This right here is my new modern jam
I’m on fire, new burning man
Getting closer to the rapper’s long-awaited fourth album Travis Scott, “Utopia”, given its colossal scale: 19 songs in almost 74 minutes, 19 guests at the microphone and even more producers. Among many to mention, also Bon Iver, Drake, Kanye West, James Blakefutures, Pharrell WilliamsGuy Manuel de Homem Cristo dei Daft Punk, beyoncé AND metro boom. With over 63 million monthly listeners on Spotify, Travis Scott is one of the most popular artists, and the fact that “Utopia” comes out five years after “Astroworld,” which went 22 platinum worldwide, only adds to the popularity.hype.
In November 2021, Travis Scott was thrust into the spotlight due to the disaster of his “Astroworld Festival” where an uncontrollable stampede resulted in ten deaths and hundreds of injuries. He slowed down his activities, fully resuming his activities from May 2023, with a preview of the launch of the single “K-Pop” with bad rabbit AND Weekend, respectively, the first and third artists with the most listeners per month on Spotify; practical project in vitro from hits around the world based on trap and reggaeton (obviously). In July he plans to perform at the Pyramids of Giza, then the event disappears and he restarts: “Utopia” is ready, it will go on sale by the end of the month, accompanied by the film “Circus Maximus”, intended for theaters in the United States.
International critics remained lukewarm because the album mimics splendor Kanye West to the extent that he can act as an imitation or because in the line-up a personal contribution, that is, his rhymes to the microphone, does not correspond to this or that other rapper of the past. These criticisms can be shared with criticisms of the paucity of the lyrics, without losing sight of the richness of the sounds that the album showcases in the cut list, but is digestible anyway.
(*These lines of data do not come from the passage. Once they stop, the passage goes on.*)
(** C3, as stated, fails.  The entry completed at 1000 is cancelled at 2000:
    the cancelled row has no cancellation timestamp, and the entity [get]
    returns carries the completion time 1000 as its timestamp, not the time
    of the cancellation.  The entry [process] completes at 1000993 is
    answered with the timestamp 1000000: the moment of completion is
    reported cut to its millisecond. *)
Lemma cancelled_entity_timestamp_counterexample :
  (∃ w1 entity row,
     clock Scenario.applied = 2000
     ∧ receiver.cancel Scenario.platform (Some (JStr "5648dc5077ba42ee6b13ff6f"))
                       Scenario.applied
       = (Cb STATUS.OK None, w1)
     ∧ receiver.get Scenario.platform (Some (JStr "5648dc5077ba42ee6b13ff6f")) w1
       = (Cb STATUS.OK (Some (BEntity entity)), w1)
     ∧ entries "5648dc5077ba42ee6b13ff6f" w1 = [row]
     ∧ status row = cancelled
     ∧ row_cancelled row = None
     ∧ Transaction.status entity = cancelled
     ∧ Transaction.timestamp entity = Some 1000
     ∧ Transaction.timestamp entity ≠ Some (clock Scenario.applied)
     ∧ Transaction.timestamp entity
       ≠ Some (Date_of_timestamptz (clock Scenario.applied)))
  ∧ (∃ w1 entity row,
       answer (PaymentReceiver.post_transaction Scenario.platform
                 (receiver.implementation Scenario.platform)
                 Scenario.notification) Cases.later
       = (PaymentReceiver.send STATUS.OK (Some (BEntity entity)), w1)
       ∧ entries "5648dc5077ba42ee6b13ff6f" w1 = [row]
       ∧ status row = success
       ∧ completed row = Some 1000993
       ∧ Transaction.status entity = success
       ∧ Transaction.timestamp entity = Some 1000000
       ∧ Transaction.timestamp entity ≠ completed row).
Proof.
  split.
  - eexists _, _, _. split_and!; try (vm_compute; reflexivity);
      vm_compute; discriminate.
  - eexists _, _, _. split_and!; try (vm_compute; reflexivity).
    vm_compute. discriminate.
Qed.

Lemma validate_once_before_engine_witness :
  (∃ res rest s',
     PaymentReceiver.post_transaction Scenario.platform
       (receiver.implementation Scenario.platform) Scenario.to_suspended
       Scenario.seeded
     = (res, PaymentReceiver.Validate (process_params Scenario.to_suspended 0)
             :: rest, s')
     ∧ Forall (λ c, is_validate c = false) rest
     ∧ ((∀ b, (receiver.validate Scenario.platform
                 (process_params Scenario.to_suspended 0) Scenario.seeded).1
              ≠ Cb STATUS.OK b) →
        rest = []
        ∧ res = responded (receiver.validate Scenario.platform
                  (process_params Scenario.to_suspended 0) Scenario.seeded).1
        ∧ s' = (receiver.validate Scenario.platform
                  (process_params Scenario.to_suspended 0) Scenario.seeded).2))
  ∧ PaymentReceiver.post_transaction Scenario.platform
      (receiver.implementation Scenario.platform) Scenario.to_suspended
      Scenario.seeded
    = (PaymentReceiver.send STATUS.FORBIDDEN
         (Some (BText "Please activate your account")),
       [PaymentReceiver.Validate (process_params Scenario.to_suspended 0)],
       Scenario.seeded).
Proof.
  destruct (validate_once_before_engine Scenario.platform
              (receiver.implementation Scenario.platform) Scenario.to_suspended
              Scenario.seeded 0 Scenario.seeded
              (mkAccount 2 "996555362358" "Andy Romashin" suspended 0) []
              eq_refl eq_refl eq_refl) as [Hcalls Hsuspended].
  split; [exact Hcalls|].
  apply Hsuspended; reflexivity.
Defined.

Lemma two_tier_completion_witness :
  PaymentReceiver.post_transaction Scenario.platform
    (receiver.implementation Scenario.platform) Scenario.notification
    Scenario.seeded
  = (PaymentReceiver.send STATUS.OK
       (Some (BEntity (Transaction Scenario.applied_row))),
     [PaymentReceiver.Validate (process_params Scenario.notification 0);
      PaymentReceiver.Process (process_params Scenario.notification 0);
      PaymentReceiver.Get (Some (JStr "5648dc5077ba42ee6b13ff6f"))],
     mkWorld (accounts Scenario.applied) (transactions Scenario.applied) 1 1001 [])
  ∧ PaymentReceiver.delete_transaction
      (receiver.implementation Scenario.platform) Scenario.zero_amount
      Scenario.seeded
    = (PaymentReceiver.sendStatus STATUS.NOT_FOUND,
       [PaymentReceiver.Cancel (Some (JStr "564a4ff477ba42ee6b1407c9"))],
       mkWorld (accounts Scenario.seeded) [] 0 1001 []).
Proof.
  destruct (two_tier_completion Scenario.platform
              (receiver.implementation Scenario.platform)
              Scenario.notification Scenario.seeded) as [Hpost _].
  destruct (two_tier_completion Scenario.platform
              (receiver.implementation Scenario.platform)
              Scenario.zero_amount Scenario.seeded) as [_ Hdelete].
  split.
  - apply (proj1 (Hpost 0 (Some (BText "Dan Kerimdzhanov")) Scenario.seeded
                    STATUS.OK None
                    (mkWorld (accounts Scenario.applied)
                             (transactions Scenario.applied) 1 1001 [])
                    eq_refl eq_refl eq_refl eq_refl eq_refl) eq_refl).
  - apply (proj2 (Hdelete STATUS.NOT_FOUND None
                    (mkWorld (accounts Scenario.seeded) [] 0 1001 []) eq_refl)).
    discriminate.
Defined.

Lemma list_returns_completed_in_range_witness :
  ∃ l,
    receiver.list Scenario.platform
      (<[ "begin" := JDate 500 ]> (<[ "end" := JDate 1500 ]> ∅)) Scenario.applied
    = (Cb STATUS.OK (Some (BList l)), Scenario.applied)
    ∧ l = map Transaction
            (transactions_completed 500 (Some 1500) (transactions Scenario.applied))
    ∧ (∀ r, r ∈ transactions_completed 500 (Some 1500)
                  (transactions Scenario.applied) ↔
            r ∈ transactions Scenario.applied
            ∧ ∃ t, completed r = Some t ∧ 500 ≤ t ∧ ∀ e', Some 1500 = Some e' → t ≤ e')
    ∧ (∀ r, r ∈ transactions Scenario.applied → completed r = None →
            r ∉ transactions_completed 500 (Some 1500)
                  (transactions Scenario.applied)).
Proof.
  apply (list_returns_completed_in_range Scenario.platform Scenario.applied
           (<[ "begin" := JDate 500 ]> (<[ "end" := JDate 1500 ]> ∅))
           500 (Some 1500)); reflexivity.
Defined.

Lemma storage_failure_aborts_and_surfaces_witness :
  faults Scenario.failing
  = [None; None; None; None; Some Scenario.connection_lost]
  ∧ ∃ w',
      receiver.process Scenario.platform
        (process_params Scenario.notification 0) Scenario.failing
      = (CbErr Scenario.connection_lost, w').
Proof.
  split; [reflexivity|].
  apply (proj1 (proj2 (storage_failure_aborts_and_surfaces Scenario.platform
                         (process_params Scenario.notification 0)
                         Scenario.failing))
               AtUpdate Scenario.connection_lost []).
  - reflexivity.
  - eexists _, _, _. split; vm_compute; reflexivity.
  - discriminate.
Defined.

Lemma balance_never_negative_witness :
  nonnegative Scenario.seeded
  ∧ nonnegative
      (served Scenario.platform
         [POST_transaction Scenario.notification;
          DELETE_transaction Scenario.notification;
          DELETE_transaction Scenario.notification]
         Scenario.seeded).
Proof.
  assert (nonnegative Scenario.seeded) as H
    by (repeat constructor; simpl; lia).
  split; [exact H|].
  apply (balance_never_negative Scenario.platform _ Scenario.seeded H).
Defined.

Lemma falsy_amount_and_timestamp_rejected_witness :
  truthy (PaymentReceiver.body Scenario.zero_amount !! "amount") = false
  ∧ PaymentReceiver.post_transaction Scenario.platform
      (receiver.implementation Scenario.platform) Scenario.zero_amount
      Scenario.seeded
    = (PaymentReceiver.send STATUS.BAD_REQUEST
         (Some (BText "missing parameter `amount`")), [], Scenario.seeded).
Proof.
  split; [reflexivity|].
  apply (proj1 (falsy_amount_and_timestamp_rejected Scenario.platform
                  (receiver.implementation Scenario.platform)
                  Scenario.zero_amount Scenario.seeded Scenario.seeded)).
  reflexivity.
Defined.

(** ** The scenarios of the integration test *)

(** Applied twice and cancelled twice, the notification credits 45.95 once
    and takes it back once. *)
Example applied_twice_cancelled_twice :
  map (λ hs, balance_of 1 (served Scenario.platform hs Scenario.seeded))
      [[POST_transaction Scenario.notification];
       [POST_transaction Scenario.notification;
        POST_transaction Scenario.notification];
       [POST_transaction Scenario.notification;
        POST_transaction Scenario.notification;
        DELETE_transaction Scenario.notification];
       [POST_transaction Scenario.notification;
        POST_transaction Scenario.notification;
        DELETE_transaction Scenario.notification;
        DELETE_transaction Scenario.notification]]
  = [Some 4595; Some 4595; Some 0; Some 0].
Proof. vm_compute. reflexivity. Qed.

(** Three notifications of 246.91, 370.37 and 617.28 leave 1234.56 and three
    entries to list. *)
Example three_credits :
  let w := served Scenario.platform
             [POST_transaction (Scenario.credit "5648dc5077ba42ee6b13ff6f" 24691);
              POST_transaction (Scenario.credit "564a50cb77ba42ee6b1407ca" 37037);
              POST_transaction (Scenario.credit "564a4ff477ba42ee6b1407c9" 61728)]
             Scenario.seeded in
  balance_of 1 w = Some 123456
  ∧ ∃ l, (serve Scenario.platform (GET_transactions Scenario.listing) w).1.1
         = PaymentReceiver.send STATUS.OK (Some (BList l))
         ∧ length l = 3%nat.
Proof.
  split; [vm_compute; reflexivity|].
  eexists. split; vm_compute; reflexivity.
Qed.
The beginning is entrusted to “Hyena”, with an expanded selection gentle giant “Proclamation” (1974) at the start, is stadium hip-hop that few can offer, complete with a psychedelic-cosmic coda (a more fluid version of Lil Yachty from “Let’s start here“). “Modern Jam” will appeal even to those who love sound Ottantiano, recontextualized here with unsettling echoes and menacing distortions, following the model of “I’m GodKanye West, but also recalling some creative rethinking based on Pusha T. And again “My eyes” – a poem for autotune which only in closing is mounted on beat more often a trap. Even more curious is the tribal rhythm of “Siren”, based on the sampling of the Zambian (!) amanaz, set on sample New England vocals, representatives of rock instead of more adult-oriented rock progressive. “Circus Maximus” is majestic and square, but at the same time split by cries and enriched by grandiose synthesizers. Parasail, con Yung Lin and Dave Chappelle, emo rap melted into a puddle psychedelia.
Many of the biggest collaborations, commercially at least, are instead half or completely disappointing: “Meltdown” with Drake isn’t worth half of “Sicko Mode”; “Fe!n” with Playboy Carti is a deafening trap looking for identity in a bunch of vocal filters; the aforementioned “K-Pop”, to please everyone, comes out colorless, a mixture of trendy sounds. Better “Delresto (Echoes)” with Beyoncé, a mixture of jungle sounds and clanging robots.
“Utopia” contains a remarkable number of different soundscapes, collected in a collective work, in which Travis Scott is not always the main character, but rather an excellent curator, as he already was in “Astroworld”. The producer’s effort is truly impressive, but the line-up is so long that everything falls apart, weakening in the last third and longer parts (why do “Skitzo” and “Telekinesis” last so long?). Taken together, this is Hip Hop Album of the Year, an extensive work that will appeal to those looking for (relatively) experimental elements and crossovers without neglecting some hitsbut like Nolan’s Tenet, which Travis Scott collaborated on, it’s worth more for the deployment of funds than for the depth of the message, which is very modest indeed.